That’s the Slow Web. 

In conclusion

Since writing his piece on the Slow Web eight years ago, Cheng "no longer believe[s] that anything this complex and systemic can be solved by a set of user-experience practices alone."

He's right. But to use technology on our own terms, not the system’s, is a worthwhile exercise for all of the reasons I’ve mentioned above.

Nobody said it was easy. It’s not. It’s really, really hard. 

We’re like magpies being incessantly drawn toward the shiniest, most irresistible sequins. While there will always be tools to help you use technology better, in my experience, doing so requires a gargantuan effort and perseverance.

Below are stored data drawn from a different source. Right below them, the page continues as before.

(** The sum of a packet with the 16-bit field [c] at an even offset. *)
Lemma checksum_with_field pre post n c q :
  length pre = (2 * n)%nat -> bytes pre -> bytes post -> 0 <= c < 65536 ->
  Z.of_nat (length pre + 2 + length post) < 65536 ->
  _checksum ((pre ++ le_split 2 c ++ post) ++ q) (Z.of_nat (length pre + 2 + length post))
    = Some (wsum pre + wsum post + c).
Proof.
  intros Hp Hb Hb' Hc Hl. set (p := pre ++ le_split 2 c ++ post).
  assert (Hpb : bytes p) by (unfold p; rewrite !bytes_app; auto with bbl).
  assert (Hlen : length p = (length pre + 2 + length post)%nat)
    by (unfold p; rewrite !length_app, le_split_length; lia).
  rewrite <-Hlen, checksum_spec by (done || lia). f_equal.
  unfold p. rewrite (wsum_app n), wsum_le_split2 by done. lia.
Qed.

(** C12. [bbl_checksum] is complete: storing the checksum of a packet whose
    16-bit checksum field (at an even offset) is zero makes the checksum of the
    whole packet zero, which is how a receiver of the IPv4, ICMP, IGMP and OSPF
    headers verifies them. *)
Theorem bbl_checksum_verifies pre post n :
  length pre = (2 * n)%nat -> bytes pre -> bytes post ->
  Z.of_nat (length pre + 2 + length post) < 65536 ->
  let len := Z.of_nat (length pre + 2 + length post) in
  exists c, bbl_checksum (pre ++ [0; 0] ++ post) len = Some c /\ 0 <= c < 65536 /\
    bbl_checksum (pre ++ le_split 2 c ++ post) len = Some 0.
Proof.
  intros Hp Hb Hb' Hl len. unfold bbl_checksum.
  pose proof (checksum_with_field pre post n 0 [] Hp Hb Hb' ltac:(lia) Hl) as H0.
  rewrite app_nil_r, Z.add_0_r in H0. change (le_split 2 0) with [0; 0] in H0.
  pose proof (wsum_bound _ pre (le_n _) Hb). pose proof (wsum_bound _ post (le_n _) Hb').
  unfold len. rewrite H0. cbn [mbind option_bind].
  destruct (fold_spec (wsum pre + wsum post)) as (f & Ef & Hf & _); [lia|].
  rewrite Ef. cbn [mbind option_bind]. exists (not16 f). split; [done|].
  destruct (fold_complete (wsum pre + wsum post) (not16 f)) as [Hc Hfc]; [lia|lia|by rewrite Ef|].
  split; [lia|].
  pose proof (checksum_with_field pre post n (not16 f) [] Hp Hb Hb' ltac:(lia) Hl) as Hck.
  rewrite app_nil_r in Hck. rewrite Hck. cbn [mbind option_bind]. by rewrite Hfc.
Qed.

(** The witness computes the checksum of a concrete IPv4 header. *)
Lemma bbl_checksum_verifies_witness :
  let pre := [69;0;0;28;0;0;64;0;64;17] in let post := [10;0;0;1;10;0;0;2] in
  exists c, bbl_checksum (pre ++ [0; 0] ++ post) 20 = Some c /\ 0 <= c < 65536 /\
    bbl_checksum (pre ++ le_split 2 c ++ post) 20 = Some 0.
Proof.
  apply (bbl_checksum_verifies [69;0;0;28;0;0;64;0;64;17] [10;0;0;1;10;0;0;2] 5);
    [done| | |simpl; lia]; repeat constructor; lia.
Defined.
(** Every UDP header takes eight bytes of the packet, so [len] bounds the depth. *)
Definition with_depth {A} (f : dm (protocol_error * udp_t) -> dm A) : dm A := fun d =>
  f (decode_udp (S (Z.to_nat (d_len d)))) d.

Definition decode_ipv4 := with_depth decode_ipv4_with.
Definition decode_ipv6 := with_depth decode_ipv6_with.
Definition decode_l2tp := with_depth decode_l2tp_with.
Definition decode_pppoe_session := with_depth decode_pppoe_session_with.
Definition decode_qmx_li := with_depth decode_qmx_li_with.

(** The entry point: [decode_ethernet(buf, len, sp, sp_len, &eth)] on a packet
    of [len] bytes, with a scratchpad of [sp_len] bytes. *)
Definition decode_ethernet (buf : list Z) (len sp_len : Z) : outcome (protocol_error * ethernet) :=
  with_depth decode_ethernet_with (mk_dec buf len 0 sp_len sp_len eth0).

(** ** Is the packet a BBL stream packet *)

(** [packet_is_bbl]: [None] is a read outside of the packet. *)
Definition packet_is_bbl (buf : list Z) (len : Z) : option bool :=
  if len <? BBL_MIN_LEN then Some false
  else
    let b := drop (Z.to_nat (len - BBL_HEADER_LEN)) buf in
    if (length b <? 8)%nat then None
    else Some (le_combine (take 8 b) =? BBL_MAGIC_NUMBER).
(** ** DHCP and PPPoE discovery *)

Lemma dhcp_switch_safe o n x d :
  wf d -> 0 <= n <= d_len d ->
  safe known_fault F_dhcp (dhcp_switch o n x) (fun r d' => wf d' /\ 0 <= r.2 <= d_len d' /\ d_len d' = d_len d) d.
Proof.
  intros Hw Hn. pose proof (wf_facts d Hw). pose proof (wf_part d n Hw Hn) as (_ & Hp & _).
  unfold dhcp_switch. safe_go; try (split_and!; try assumption; cbn [snd]; lia).
  - pose proof (u8_range (d_len d)). pose proof (u8_le (d_len d)). split_and!; try assumption; cbn [snd]; lia.
  - apply (safe_call_on _ _ (fun _ => True)); [done|by apply decode_dhcp_agent_safe|].
    intros e [y|] d2 ? ? ? ? ? ?; destruct e; cbn [succeed]; safe_go. split_and!; try assumption; cbn [snd]; lia.
Qed.

Lemma dhcp_round_safe x d :
  wf d -> 2 <= d_len d -> safe known_fault F_dhcp (dhcp_round x) (progress d) d.
Proof.
  intros Hw H. pose proof (wf_facts d Hw). unfold dhcp_round, progress. safe_go; [split; [assumption|lia]|].
  eapply safe_mono; [|apply dhcp_switch_safe; [assumption|lia]].
  intros [y n] d2 (? & ? & ?). cbn [snd] in *. round_go.
Qed.

Lemma decode_dhcp_safe f0 d : wf d -> safe known_fault f0 decode_dhcp (fun _ _ => True) d.
Proof.
  intros Hw. pose proof (wf_facts d Hw). unfold decode_dhcp. consts. safe_go. loop_by dhcp_round_safe.
Qed.

Lemma pppoe_tag_round_safe x d :
  wf d -> 4 <= d_len d -> safe known_fault F_pppoe_discovery (pppoe_tag_round x) (progress d) d.
Proof.
  intros Hw H. pose proof (wf_facts d Hw). unfold pppoe_tag_round, progress.
  safe_go; try (split; [assumption|lia]).
  apply (safe_call_on _ _ (fun _ => True)); [assumption| |].
  - apply decode_pppoe_vendor_safe, wf_sp_ok, wf_part; [assumption|lia].
  - intros e [y|] d2 ? ? ? ? ? ?; destruct e; round_go.
Qed.

Lemma decode_pppoe_discovery_safe f0 d :
  wf d -> safe known_fault f0 decode_pppoe_discovery (fun _ _ => True) d.
Proof.
  intros Hw. pose proof (wf_facts d Hw). unfold decode_pppoe_discovery. consts. safe_go.
  loop_by pppoe_tag_round_safe.
Qed.

(** ** The decoders of nested headers *)

(** A UDP decoder that copes with packets of up to [n] bytes. *)
Definition udp_ok (n : Z) (u : dm (protocol_error * udp_t)) : Prop :=
  forall f0 d, wf d -> d_len d <= n -> safe known_fault f0 u (fun _ _ => True) d.

Lemma safe_sub f0 {A} (f : A -> hdr) old (m : dm (protocol_error * A)) (Q : _ -> dec -> Prop) d :
  wf d -> safe known_fault f0 m (fun _ _ => True) d ->
  (forall r d', wf d' -> d_len d' = d_len d -> d_sp d' = d_sp d -> d_sp_len d' = d_sp_len d -> Q r d') ->
  safe known_fault f0 (sub f old m) Q d.
Proof.
  intros Hw Hm HQ. unfold sub. apply safe_bind, safe_call; [done|done|].
  intros [e o] d' ? ? ? ?. safe_go. by apply HQ.
Qed.

Create HintDb bbl_safe.
#[local] Hint Resolve decode_arp_safe decode_isis_safe decode_ppp_pap_safe decode_ppp_chap_safe
  decode_ppp_ip6cp_safe decode_ppp_ipcp_safe decode_ppp_lcp_safe decode_icmp_safe decode_icmpv6_safe
  decode_ospf_safe decode_bbl_safe decode_tcp_safe decode_dhcpv6_safe decode_ldp_hello_safe
  decode_igmp_safe decode_lacp_safe decode_dhcp_safe decode_pppoe_discovery_safe : bbl_safe.

(** [nest_go] continues over calls of sub-decoders. *)
Ltac nest_go :=
  safe_go;
  repeat (match goal with
          | |- safe _ _ (sub _ _ _) _ _ =>
              apply safe_sub; [assumption|auto with bbl_safe|intros [? ?] ? ? ? ? ?]
          end; safe_go).

Lemma decode_ipv6_with_safe f0 u d :
  wf d -> udp_ok (d_len d) u -> safe known_fault f0 (decode_ipv6_with u) (fun _ _ => True) d.
Proof.
  intros Hw Hu. pose proof (wf_facts d Hw). unfold decode_ipv6_with. consts. nest_go.
  apply Hu; [assumption|lia].
Qed.

Lemma decode_ipv4_with_safe f0 u d :
  wf d -> udp_ok (d_len d) u -> safe known_fault f0 (decode_ipv4_with u) (fun _ _ => True) d.
Proof.
  intros Hw Hu. pose proof (wf_facts d Hw). unfold decode_ipv4_with.
  assert (Hihl : forall v, 0 <= v < 256 -> 0 <= Z.land v 15 * 4 <= 60).
  { intros v Hv. change 15 with (Z.ones 4). rewrite Z.land_ones by lia.
    pose proof (Z.mod_pos_bound v (2 ^ 4) ltac:(lia)). lia. }
  consts. nest_go; try (apply Hu; [assumption|]).
  all: try match goal with H : 0 <= ?v < 256 |- context [Z.land ?v 15] => pose proof (Hihl v H) end.
  all: range_facts; lia.
Qed.

Lemma udp_ok_le n m u : m <= n -> udp_ok n u -> udp_ok m u.
Proof. intros Hle Hu f0 d Hw Hd. apply Hu; [done|lia]. Qed.
(* ===== verification/Enc.v ===== *)
(** The machine on which the packet encoders of bbl_protocols.c run.

    An encoder writes to a buffer through its own cursor [buf] and adds to the
    length [*len] it shares with its callers.  [wm] is the state monad of such
    code; a fault is a write behind the buffer, a read behind the source of a
    copy or a use of a pointer that is NULL or indeterminate.

    The second half executes encoders symbolically: [wst pre out room l0] is the
    state of an encoder that was entered with the cursor behind [pre] and [*len]
    equal to [l0] and has written [out] since.  [emits m bs a] is the
    specification of an encoder: from any such state with enough room, [m] leaves
    the bytes [bs] in the buffer, counts them and returns [a]. *)
From S2P Require Import Prelude.
From S2P Require Import ProtoTypes.

Record wr := mk_wr {
  w_mem : list Z;    (* the buffer *)
  w_pos : nat;       (* the cursor *)
  w_len : Z          (* *len *)
}.

Inductive wout (A : Type) :=
| WOk (a : A) (w : wr)
| WFault.
Arguments WOk {A}.
Arguments WFault {A}.

Definition wm (A : Type) : Type := wr -> wout A.

#[export] Instance wm_ret : MRet wm := fun A a w => WOk a w.
#[export] Instance wm_bind : MBind wm := fun A B k m w =>
  match m w with
  | WOk a w' => k a w'
  | WFault => WFault
  end.

(** ** Primitives *)

Definition wfault {A} : wm A := fun _ => WFault.

(** [memcpy] to the absolute position [p]. *)
Definition store_at (p : nat) (bs : list Z) : wm unit := fun w =>
  if (p + length bs <=? length (w_mem w))%nat
  then WOk tt (mk_wr (take p (w_mem w) ++ bs ++ drop (p + length bs) (w_mem w)) (w_pos w) (w_len w))
  else WFault.

(** To [buf + o]. *)
Definition store (o : nat) (bs : list Z) : wm unit := fun w => store_at (w_pos w + o) bs w.

(** The byte at [buf + o]. *)
Definition load8 (o : nat) : wm Z := fun w =>
  match w_mem w !! (w_pos w + o)%nat with
  | Some b => WOk b w
  | None => WFault
  end.

(** [BUMP_WRITE_BUFFER(buf, len, n)] *)
Definition wbump (n : Z) : wm unit := fun w =>
  WOk tt (mk_wr (w_mem w) (w_pos w + Z.to_nat n) (u16 (w_len w + n))).

Definition wpos : wm nat := fun w => WOk (w_pos w) w.
Definition wlen : wm Z := fun w => WOk (w_len w) w.

(** A store that is followed by the bump over it. *)
Definition put (bs : list Z) : wm unit := store 0 bs;; wbump (Z.of_nat (length bs)).
Definition put8 (v : Z) : wm unit := put [u8 v].
Definition put_be (n : nat) (v : Z) : wm unit := put (be_split n v).
Definition put_le (n : nat) (v : Z) : wm unit := put (le_split n v).

(** The first [n] bytes behind a pointer. *)
Definition source (p : ptr) (n : Z) : wm (list Z) :=
  match p with
  | Some s => if Z.of_nat (length s) <? n then wfault else mret (take (Z.to_nat n) s)
  | None => if n =? 0 then mret [] else wfault
  end.

(** [memcpy(buf, p, n); BUMP_WRITE_BUFFER(buf, len, n)] *)
Definition put_copy (p : ptr) (n : Z) : wm unit := bs ← source p n; put bs.

Definition use {A} (o : option A) : wm A :=
  match o with
  | Some a => mret a
  | None => wfault
  end.

Definition when (b : bool) (m : wm unit) : wm unit := if b then m else mret tt.

(** A call: the callee has a cursor of its own. *)
Definition wcall {A} (m : wm A) : wm A := fun w =>
  match m w with
  | WOk a w' => WOk a (mk_wr (w_mem w') (w_pos w) (w_len w'))
  | WFault => WFault
  end.

(** [strnlen(s, max)] *)
Fixpoint strnlen (s : list Z) (max : nat) : option Z :=
  match max with
  | O => Some 0
  | S max' =>
      match s with
      | [] => None
      | c :: s' => if c =? 0 then Some 0 else option_map Z.succ (strnlen s' max')
      end
  end.

Definition is_some {A} (o : option A) : bool := match o with Some _ => true | None => false end.

(** ** Symbolic execution *)

(** The buffer holds [out] behind [pre], and [room] behind it; the cursor is [pos]. *)
Definition wat (pos : nat) (pre out room : list Z) (l0 : Z) : wr :=
  mk_wr (pre ++ out ++ room) pos (u16 (l0 + Z.of_nat (length out))).

(** The cursor is behind [out]. *)
Definition behind (pre out : list Z) : nat := (length pre + length out)%nat.
Abbreviation wst pre out room l0 := (wat (behind pre out) pre out room l0).

(** [m] does not fault on [w] and ends as [Q] says. *)
Definition wp {A} (m : wm A) (Q : A -> wr -> Prop) (w : wr) : Prop :=
  match m w with
  | WOk a w' => Q a w'
  | WFault => False
  end.

Definition emits (m : wm protocol_error) (bs : list Z) (a : protocol_error) : Prop :=
  forall pre room l0, (length bs + 8 <= length room)%nat ->
  wp m (fun r w => r = a /\ exists pos room', w = wat pos pre bs room' l0 /\
                   length room' = (length room - length bs)%nat) (wst pre [] room l0).

Lemma wp_bind {A B} (m : wm A) (k : A -> wm B) Q w :
  wp m (fun a w' => wp (k a) Q w') w -> wp (m ≫= k) Q w.
Proof. unfold wp, mbind, wm_bind. by destruct (m w). Qed.

Lemma wp_eq {A} (m : wm A) (Q : A -> wr -> Prop) w a w' : m w = WOk a w' -> Q a w' -> wp m Q w.
Proof. unfold wp. by intros ->. Qed.

Lemma wst_bind {A B} (m : wm A) (k : A -> wm B) w a w' r :
  m w = WOk a w' -> k a w' = r -> (m ≫= k) w = r.
Proof. intros Hm Hk. unfold mbind, wm_bind. by rewrite Hm. Qed.

(** Writing over [old], which was emitted before. *)
Lemma run_patch pos pre a old b room l0 p f :
  p = (length pre + length a)%nat -> length old = length f ->
  store_at p f (wat pos pre (a ++ old ++ b) room l0) = WOk tt (wat pos pre (a ++ f ++ b) room l0).
Proof.
  intros -> Hl. unfold store_at, wat. cbn [w_mem w_pos w_len].
  destruct (_ <=? _)%nat eqn:E; [|apply Nat.leb_gt in E; rewrite !length_app in E; lia].
  do 2 f_equal; [|by rewrite !length_app, Hl].
  rewrite <-!app_assoc, take_app_add', take_app_length, <-app_assoc by done.
  replace (drop _ _) with (b ++ room); [done|]. symmetry.
  rewrite (app_assoc a), (app_assoc pre). apply drop_app_exact. rewrite !length_app. lia.
Qed.

Lemma run_store pre out room l0 o f :
  (o + length f <= length room)%nat ->
  store o f (wst pre out room l0) = WOk tt (wst pre out (take o room ++ f ++ drop (o + length f) room) l0).
Proof.
  intros Ho. unfold store, store_at, wat, behind. cbn [w_mem w_pos w_len].
  destruct (_ <=? _)%nat eqn:E; [|apply Nat.leb_gt in E; rewrite !length_app in E; lia]. do 2 f_equal.
  replace (length pre + length out + o)%nat with (length pre + (length out + o))%nat by lia.
  rewrite take_app_add', take_app_add', (drop_app_ge pre), (drop_app_ge out), <-!app_assoc by lia.
  do 5 f_equal. lia.
Qed.

Lemma run_load8 pre out room l0 o v :
  room !! o = Some v -> load8 o (wst pre out room l0) = WOk v (wst pre out room l0).
Proof.
  intros Hv. unfold load8, wat, behind. cbn [w_mem w_pos].
  rewrite app_assoc, lookup_app_r, length_app by (rewrite length_app; lia).
  replace (length pre + length out + o - (length pre + length out))%nat with o by lia. by rewrite Hv.
Qed.

Lemma run_bump pre out room l0 n :
  0 <= n <= Z.of_nat (length room) ->
  wbump n (wst pre out room l0) =
    WOk tt (wst pre (out ++ take (Z.to_nat n) room) (drop (Z.to_nat n) room) l0).
Proof.
  intros Hn. unfold wbump, wat, behind. cbn [w_mem w_pos w_len].
  rewrite <-(app_assoc out), take_drop, u16_add, length_app, length_take. f_equal. f_equal; [lia|].
  f_equal. lia.
Qed.

Lemma run_put pre out room l0 bs :
  (length bs <= length room)%nat ->
  put bs (wst pre out room l0) = WOk tt (wst pre (out ++ bs) (drop (length bs) room) l0).
Proof.
  intros Hl. unfold put. eapply wst_bind; [apply run_store; lia|].
  rewrite run_bump by (rewrite !length_app, length_take, length_drop; lia).
  by rewrite take_0, app_nil_l, Nat2Z.id, Nat.add_0_l, take_app_length, drop_app_length.
Qed.

Lemma run_pos pos pre out room l0 : wpos (wat pos pre out room l0) = WOk pos (wat pos pre out room l0).
Proof. done. Qed.
Lemma run_len pos pre out room l0 :
  wlen (wat pos pre out room l0) = WOk (u16 (l0 + Z.of_nat (length out))) (wat pos pre out room l0).
Proof. done. Qed.

Lemma run_source p n s w : p = Some s -> n <= Z.of_nat (length s) -> source p n w = WOk (take (Z.to_nat n) s) w.
Proof. intros -> Hn. unfold source. by replace (Z.of_nat (length s) <? n) with false by lia. Qed.

Lemma run_use {A} (o : option A) a w : o = Some a -> use o w = WOk a w.
Proof. by intros ->. Qed.

(** An encoder that was proved to emit its bytes, called at the cursor. *)
Lemma wp_call m bs a pre out room l0 (Q : protocol_error -> wr -> Prop) :
  emits m bs a -> (length bs + 8 <= length room)%nat ->
  (forall room', length room' = (length room - length bs)%nat ->
     Q a (wat (behind pre out) pre (out ++ bs) room' l0)) ->
  wp (wcall m) Q (wst pre out room l0).
Proof.
  intros Hm Hr HQ. specialize (Hm (pre ++ out) room (l0 + Z.of_nat (length out)) Hr).
  replace (wst (pre ++ out) [] room _) with (wst pre out room l0) in Hm
    by (unfold wat, behind; rewrite app_nil_l, <-app_assoc, length_app; cbn [length]; f_equal; [lia|f_equal; lia]).
  unfold wp, wcall in *. destruct (m _) as [r w|]; [|done]. destruct Hm as (-> & pos & room' & -> & Hl).
  replace (mk_wr _ _ _) with (wat (behind pre out) pre (out ++ bs) room' l0); [by apply HQ|].
  unfold wat. cbn [w_mem w_pos w_len]. rewrite <-!app_assoc, !length_app. do 2 f_equal. lia.
Qed.

Lemma run_put_copy p n s pre out room l0 :
  p = Some s -> 0 <= n <= Z.of_nat (length s) -> n <= Z.of_nat (length room) ->
  put_copy p n (wst pre out room l0) =
    WOk tt (wst pre (out ++ take (Z.to_nat n) s) (drop (Z.to_nat n) room) l0).
Proof.
  intros Hp Hn Hr. unfold put_copy. eapply wst_bind; [apply run_source; [exact Hp|lia]|].
  assert (Hl : length (take (Z.to_nat n) s) = Z.to_nat n) by (rewrite length_take; lia).
  rewrite run_put by (rewrite Hl; lia). by rewrite Hl.
Qed.

(** Patches of what was emitted, lengths as differences of the running length. *)
Lemma wp_patch pos pre out a old b room l0 p f (Q : unit -> wr -> Prop) :
  out = a ++ old ++ b -> p = (length pre + length a)%nat -> length old = length f ->
  Q tt (wat pos pre (a ++ f ++ b) room l0) ->
  wp (store_at p f) Q (wat pos pre out room l0).
Proof. intros -> Hp Hl HQ. eapply wp_eq; [by apply run_patch|done]. Qed.

Lemma len_diff l0 (a b : list Z) n :
  Z.of_nat (length b) = n -> n < 65536 ->
  u16 (u16 (l0 + Z.of_nat (length (a ++ b))) - u16 (l0 + Z.of_nat (length a))) = n.
Proof. intros Hn Hl. rewrite u16_sub, length_app. rewrite <-(u16_small n) by lia. f_equal. lia. Qed.

(** Lengths of what was written and of the room left. *)
Ltac wlen_side :=
  rewrite ?length_take, ?length_drop, ?length_app, ?length_drop, ?be_split_length, ?le_split_length,
    ?length_take, ?length_replicate in *;
  cbn [length] in *; lia.

Lemma run_ret {A} (a : A) w : wm_ret A a w = WOk a w.
Proof. done. Qed.

(** Straight-line encoder code: [enc_prim] runs one statement, [enc_run] a block
    and [enc_go] all statements that can be run. *)
Ltac enc_prim :=
  lazymatch goal with
  | |- put _ _ = _ => apply run_put; wlen_side
  | |- put8 _ _ = _ => apply run_put; wlen_side
  | |- put_be _ _ _ = _ => apply run_put; wlen_side
  | |- put_le _ _ _ = _ => apply run_put; wlen_side
  | |- wbump _ _ = _ => apply run_bump; wlen_side
  | |- wpos _ = _ => apply run_pos
  | |- wlen _ = _ => apply run_len
  | |- mret _ _ = _ => apply run_ret
  end.
Ltac enc_step :=
  lazymatch goal with
  | |- wp (_ ≫= _) _ _ => apply wp_bind
  | |- wp _ _ _ => eapply wp_eq; [enc_prim|]
  end.
Ltac enc_go := cbv zeta; repeat (cbv beta; enc_step).

(** The end of an encoder, with the bytes it wrote in the form of the specification. *)
Ltac in_range := first [lia | vm_compute; split; [discriminate | reflexivity]].
Ltac u8_go := repeat match goal with |- context [u8 ?x] => rewrite (u8_small x) by in_range end.
Ltac enc_done :=
  split; [reflexivity|]; do 2 eexists; split;
  [rewrite ?app_nil_l, <-?app_assoc; u8_go; reflexivity | wlen_side].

Don’t get me wrong. I’m not advocating abandoning the Fast Web entirely. When traveling the information superhighway, while you’ll mostly need to brake, there will always be be a call for urgent emails, instant notifications and, of course, a limitless supply of cat videos.

But at least, by adopting the Slow Web philosophy, it reveals, hidden within these eyeball-capturing, attention-seizing systems, more opportunities to brake than accelerate.


Thanks for reading. I hope you enjoyed my shortest piece to date!

Thanks also to Tom Carlisle for his editing expertise.

Next week I’ll be writing about the power and impact of social media’s endless use of numbers to entice users onto their platforms.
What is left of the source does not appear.